/---
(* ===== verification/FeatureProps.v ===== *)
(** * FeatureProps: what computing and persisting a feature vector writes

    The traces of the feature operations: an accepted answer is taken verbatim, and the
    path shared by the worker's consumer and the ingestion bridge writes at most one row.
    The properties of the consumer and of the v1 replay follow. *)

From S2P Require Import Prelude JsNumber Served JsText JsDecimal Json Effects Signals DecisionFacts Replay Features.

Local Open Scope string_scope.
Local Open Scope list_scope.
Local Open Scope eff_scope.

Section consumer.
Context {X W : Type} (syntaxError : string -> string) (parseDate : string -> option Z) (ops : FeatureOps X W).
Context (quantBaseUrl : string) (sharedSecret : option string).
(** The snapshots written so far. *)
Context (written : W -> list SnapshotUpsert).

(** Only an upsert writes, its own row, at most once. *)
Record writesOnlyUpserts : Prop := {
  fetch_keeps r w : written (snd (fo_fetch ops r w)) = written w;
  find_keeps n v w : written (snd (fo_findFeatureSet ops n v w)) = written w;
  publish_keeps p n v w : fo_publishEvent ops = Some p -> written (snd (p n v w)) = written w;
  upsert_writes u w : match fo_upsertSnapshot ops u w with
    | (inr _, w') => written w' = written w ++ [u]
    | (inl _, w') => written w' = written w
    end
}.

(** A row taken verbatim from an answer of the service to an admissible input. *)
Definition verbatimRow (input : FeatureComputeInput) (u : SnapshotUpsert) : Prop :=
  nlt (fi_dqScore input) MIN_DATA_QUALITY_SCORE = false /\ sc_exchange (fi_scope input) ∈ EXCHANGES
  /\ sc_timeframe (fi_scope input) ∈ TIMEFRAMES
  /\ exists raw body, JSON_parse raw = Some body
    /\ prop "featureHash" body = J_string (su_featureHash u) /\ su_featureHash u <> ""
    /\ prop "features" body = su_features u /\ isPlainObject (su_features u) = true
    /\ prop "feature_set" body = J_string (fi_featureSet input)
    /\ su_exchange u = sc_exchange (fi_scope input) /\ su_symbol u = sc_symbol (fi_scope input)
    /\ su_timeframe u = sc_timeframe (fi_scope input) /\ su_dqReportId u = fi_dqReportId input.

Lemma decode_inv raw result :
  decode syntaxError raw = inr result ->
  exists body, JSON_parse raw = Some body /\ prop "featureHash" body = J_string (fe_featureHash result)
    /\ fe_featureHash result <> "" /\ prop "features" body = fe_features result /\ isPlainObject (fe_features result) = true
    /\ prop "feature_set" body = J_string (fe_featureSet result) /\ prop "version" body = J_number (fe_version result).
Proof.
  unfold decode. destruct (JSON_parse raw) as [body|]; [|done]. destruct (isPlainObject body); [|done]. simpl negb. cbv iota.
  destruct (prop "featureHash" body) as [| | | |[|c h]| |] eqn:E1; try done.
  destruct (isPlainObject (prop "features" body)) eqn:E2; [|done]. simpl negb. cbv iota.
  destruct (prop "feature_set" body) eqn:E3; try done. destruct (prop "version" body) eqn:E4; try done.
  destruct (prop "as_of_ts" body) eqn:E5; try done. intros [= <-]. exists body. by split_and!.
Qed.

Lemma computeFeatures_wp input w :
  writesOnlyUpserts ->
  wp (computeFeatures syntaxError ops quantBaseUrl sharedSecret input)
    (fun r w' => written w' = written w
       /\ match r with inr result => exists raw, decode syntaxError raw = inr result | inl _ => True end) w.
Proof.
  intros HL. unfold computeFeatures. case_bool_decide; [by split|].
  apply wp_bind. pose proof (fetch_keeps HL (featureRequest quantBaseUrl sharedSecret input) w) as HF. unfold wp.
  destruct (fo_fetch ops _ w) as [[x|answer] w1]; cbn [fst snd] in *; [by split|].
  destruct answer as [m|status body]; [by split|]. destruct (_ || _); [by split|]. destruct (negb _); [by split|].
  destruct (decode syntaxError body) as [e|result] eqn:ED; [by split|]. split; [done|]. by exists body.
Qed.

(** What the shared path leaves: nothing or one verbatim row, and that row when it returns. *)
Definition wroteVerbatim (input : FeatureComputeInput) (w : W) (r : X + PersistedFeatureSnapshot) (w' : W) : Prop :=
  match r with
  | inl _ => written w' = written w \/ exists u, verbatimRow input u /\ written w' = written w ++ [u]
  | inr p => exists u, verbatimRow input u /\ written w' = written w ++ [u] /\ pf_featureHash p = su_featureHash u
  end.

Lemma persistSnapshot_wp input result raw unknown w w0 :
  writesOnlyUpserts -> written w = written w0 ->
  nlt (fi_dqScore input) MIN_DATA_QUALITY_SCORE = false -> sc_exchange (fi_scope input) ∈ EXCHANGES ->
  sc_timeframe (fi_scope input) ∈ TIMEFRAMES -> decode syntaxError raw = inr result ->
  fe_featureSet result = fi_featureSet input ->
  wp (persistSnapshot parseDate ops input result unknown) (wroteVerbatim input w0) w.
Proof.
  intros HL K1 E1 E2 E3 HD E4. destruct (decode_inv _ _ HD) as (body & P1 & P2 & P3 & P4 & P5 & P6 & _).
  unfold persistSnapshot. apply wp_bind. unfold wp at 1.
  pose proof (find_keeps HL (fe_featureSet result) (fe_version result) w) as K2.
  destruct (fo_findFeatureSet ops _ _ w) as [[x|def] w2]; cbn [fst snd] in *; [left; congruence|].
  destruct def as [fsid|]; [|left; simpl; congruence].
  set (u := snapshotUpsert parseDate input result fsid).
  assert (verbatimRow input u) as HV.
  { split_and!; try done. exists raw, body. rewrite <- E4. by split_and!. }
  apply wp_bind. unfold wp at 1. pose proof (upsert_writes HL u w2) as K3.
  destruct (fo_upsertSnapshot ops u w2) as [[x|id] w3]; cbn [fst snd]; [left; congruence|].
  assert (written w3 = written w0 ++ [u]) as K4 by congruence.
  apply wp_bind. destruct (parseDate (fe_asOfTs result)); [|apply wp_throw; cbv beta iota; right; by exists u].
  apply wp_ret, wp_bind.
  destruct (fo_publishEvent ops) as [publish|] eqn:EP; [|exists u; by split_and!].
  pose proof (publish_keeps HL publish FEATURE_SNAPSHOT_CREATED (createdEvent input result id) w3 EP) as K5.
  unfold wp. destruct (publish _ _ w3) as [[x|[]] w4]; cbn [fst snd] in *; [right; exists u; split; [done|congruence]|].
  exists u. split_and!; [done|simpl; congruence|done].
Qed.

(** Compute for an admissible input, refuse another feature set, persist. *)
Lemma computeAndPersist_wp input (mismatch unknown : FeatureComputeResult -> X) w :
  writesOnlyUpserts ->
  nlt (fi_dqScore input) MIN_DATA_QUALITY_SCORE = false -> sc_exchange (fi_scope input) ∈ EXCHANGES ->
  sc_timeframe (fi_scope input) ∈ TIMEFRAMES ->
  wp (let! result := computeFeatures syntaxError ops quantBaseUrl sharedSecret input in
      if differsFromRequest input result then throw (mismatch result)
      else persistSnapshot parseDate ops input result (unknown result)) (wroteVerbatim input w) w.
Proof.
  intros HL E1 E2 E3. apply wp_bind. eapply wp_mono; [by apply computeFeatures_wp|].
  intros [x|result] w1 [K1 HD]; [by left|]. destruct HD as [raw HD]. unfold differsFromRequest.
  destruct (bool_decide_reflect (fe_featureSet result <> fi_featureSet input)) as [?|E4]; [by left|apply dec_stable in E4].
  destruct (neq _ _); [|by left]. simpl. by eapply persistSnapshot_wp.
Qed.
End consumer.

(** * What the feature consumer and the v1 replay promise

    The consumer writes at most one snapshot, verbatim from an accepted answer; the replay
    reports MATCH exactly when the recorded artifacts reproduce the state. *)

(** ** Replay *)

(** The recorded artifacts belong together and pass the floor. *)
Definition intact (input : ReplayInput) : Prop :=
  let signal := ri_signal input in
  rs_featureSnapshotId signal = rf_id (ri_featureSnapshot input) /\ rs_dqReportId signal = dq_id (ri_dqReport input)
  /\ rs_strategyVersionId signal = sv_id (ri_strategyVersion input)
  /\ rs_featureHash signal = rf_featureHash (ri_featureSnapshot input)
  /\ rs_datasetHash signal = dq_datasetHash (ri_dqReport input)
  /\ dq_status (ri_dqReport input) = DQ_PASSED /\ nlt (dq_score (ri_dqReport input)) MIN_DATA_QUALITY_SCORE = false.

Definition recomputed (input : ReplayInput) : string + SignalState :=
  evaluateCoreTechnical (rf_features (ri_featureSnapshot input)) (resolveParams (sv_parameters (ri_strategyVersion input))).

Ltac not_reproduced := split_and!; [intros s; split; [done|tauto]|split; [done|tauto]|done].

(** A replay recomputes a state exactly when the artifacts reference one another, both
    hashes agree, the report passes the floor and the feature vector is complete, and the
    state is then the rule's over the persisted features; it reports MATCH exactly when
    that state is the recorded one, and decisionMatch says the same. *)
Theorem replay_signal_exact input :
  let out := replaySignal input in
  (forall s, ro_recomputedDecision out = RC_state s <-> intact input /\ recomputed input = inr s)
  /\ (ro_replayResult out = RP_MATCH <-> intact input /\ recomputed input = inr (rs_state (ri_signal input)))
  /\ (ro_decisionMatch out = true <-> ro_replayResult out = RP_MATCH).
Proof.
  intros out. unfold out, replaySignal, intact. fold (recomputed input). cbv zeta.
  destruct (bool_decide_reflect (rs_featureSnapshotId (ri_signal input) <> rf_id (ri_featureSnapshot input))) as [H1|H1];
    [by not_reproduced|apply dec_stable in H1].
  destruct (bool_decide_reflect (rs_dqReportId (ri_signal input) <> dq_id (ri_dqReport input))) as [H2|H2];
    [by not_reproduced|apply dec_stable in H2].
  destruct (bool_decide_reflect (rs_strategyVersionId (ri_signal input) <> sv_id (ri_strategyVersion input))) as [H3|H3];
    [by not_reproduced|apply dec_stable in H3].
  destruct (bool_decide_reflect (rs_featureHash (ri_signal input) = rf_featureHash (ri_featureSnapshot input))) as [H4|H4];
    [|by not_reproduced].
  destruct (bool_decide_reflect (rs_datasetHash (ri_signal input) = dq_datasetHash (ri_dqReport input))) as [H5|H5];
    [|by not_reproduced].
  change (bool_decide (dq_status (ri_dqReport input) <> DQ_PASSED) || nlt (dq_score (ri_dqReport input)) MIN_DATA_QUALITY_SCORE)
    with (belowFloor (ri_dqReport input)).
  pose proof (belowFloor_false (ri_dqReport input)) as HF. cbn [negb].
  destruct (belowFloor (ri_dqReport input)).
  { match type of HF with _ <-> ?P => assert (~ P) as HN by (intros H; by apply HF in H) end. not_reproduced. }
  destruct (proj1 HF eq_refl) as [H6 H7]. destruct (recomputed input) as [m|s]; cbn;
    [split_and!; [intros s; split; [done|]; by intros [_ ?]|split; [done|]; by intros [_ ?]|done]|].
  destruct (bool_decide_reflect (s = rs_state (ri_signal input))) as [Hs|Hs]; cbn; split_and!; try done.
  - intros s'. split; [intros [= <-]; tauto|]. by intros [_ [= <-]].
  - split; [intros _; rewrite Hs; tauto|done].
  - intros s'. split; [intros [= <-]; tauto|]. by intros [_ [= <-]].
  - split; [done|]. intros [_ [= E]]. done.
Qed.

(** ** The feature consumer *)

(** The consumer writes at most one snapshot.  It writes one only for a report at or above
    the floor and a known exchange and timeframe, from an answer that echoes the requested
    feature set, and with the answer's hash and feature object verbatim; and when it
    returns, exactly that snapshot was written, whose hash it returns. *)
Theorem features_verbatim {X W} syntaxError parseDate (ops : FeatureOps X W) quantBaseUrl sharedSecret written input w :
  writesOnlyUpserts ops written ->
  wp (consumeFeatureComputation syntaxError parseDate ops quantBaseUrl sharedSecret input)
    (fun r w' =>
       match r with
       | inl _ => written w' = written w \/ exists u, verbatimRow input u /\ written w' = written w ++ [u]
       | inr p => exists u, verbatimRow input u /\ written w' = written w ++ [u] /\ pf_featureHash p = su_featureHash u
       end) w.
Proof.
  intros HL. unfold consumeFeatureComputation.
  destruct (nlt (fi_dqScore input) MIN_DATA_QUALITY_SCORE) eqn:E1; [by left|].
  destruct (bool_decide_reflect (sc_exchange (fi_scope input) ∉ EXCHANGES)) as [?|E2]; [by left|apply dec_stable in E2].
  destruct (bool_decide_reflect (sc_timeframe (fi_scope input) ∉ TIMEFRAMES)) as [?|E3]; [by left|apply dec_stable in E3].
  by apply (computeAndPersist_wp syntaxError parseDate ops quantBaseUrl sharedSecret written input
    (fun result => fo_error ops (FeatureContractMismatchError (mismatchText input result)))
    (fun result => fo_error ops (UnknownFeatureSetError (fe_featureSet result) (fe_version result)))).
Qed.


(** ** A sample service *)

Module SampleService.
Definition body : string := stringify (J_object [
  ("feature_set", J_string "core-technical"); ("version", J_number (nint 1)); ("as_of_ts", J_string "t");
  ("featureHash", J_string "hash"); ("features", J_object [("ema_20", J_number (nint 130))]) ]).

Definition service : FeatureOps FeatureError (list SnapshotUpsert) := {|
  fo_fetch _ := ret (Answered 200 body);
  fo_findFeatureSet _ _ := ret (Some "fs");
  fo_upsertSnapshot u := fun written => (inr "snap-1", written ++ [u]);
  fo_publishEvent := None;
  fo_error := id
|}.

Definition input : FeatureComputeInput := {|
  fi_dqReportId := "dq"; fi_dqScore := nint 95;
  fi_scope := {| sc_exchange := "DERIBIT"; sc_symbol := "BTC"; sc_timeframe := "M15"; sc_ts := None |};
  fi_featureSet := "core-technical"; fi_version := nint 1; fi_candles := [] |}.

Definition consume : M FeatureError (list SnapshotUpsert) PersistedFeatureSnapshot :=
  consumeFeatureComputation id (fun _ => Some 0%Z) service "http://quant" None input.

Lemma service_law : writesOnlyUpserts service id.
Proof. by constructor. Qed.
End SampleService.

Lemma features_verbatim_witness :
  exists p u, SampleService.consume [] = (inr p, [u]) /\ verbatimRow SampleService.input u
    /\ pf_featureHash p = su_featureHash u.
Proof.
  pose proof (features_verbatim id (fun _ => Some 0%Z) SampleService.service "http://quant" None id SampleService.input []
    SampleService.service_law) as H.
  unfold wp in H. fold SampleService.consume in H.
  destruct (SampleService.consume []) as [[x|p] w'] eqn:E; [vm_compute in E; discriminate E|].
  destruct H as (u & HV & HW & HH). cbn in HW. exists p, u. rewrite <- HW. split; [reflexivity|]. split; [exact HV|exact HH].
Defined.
\---
YOUR INSTRUCTIONS :: Lines that hold the word "intact" are the ones to copy from the entries above.

RESPONSE TO THIS TASK ::
Definition intact (input : ReplayInput) : Prop :=
  (forall s, ro_recomputedDecision out = RC_state s <-> intact input /\ recomputed input = inr s)
  /\ (ro_replayResult out = RP_MATCH <-> intact input /\ recomputed input = inr (rs_state (ri_signal input)))
  intros out. unfold out, replaySignal, intact. fold (recomputed input). cbv zeta.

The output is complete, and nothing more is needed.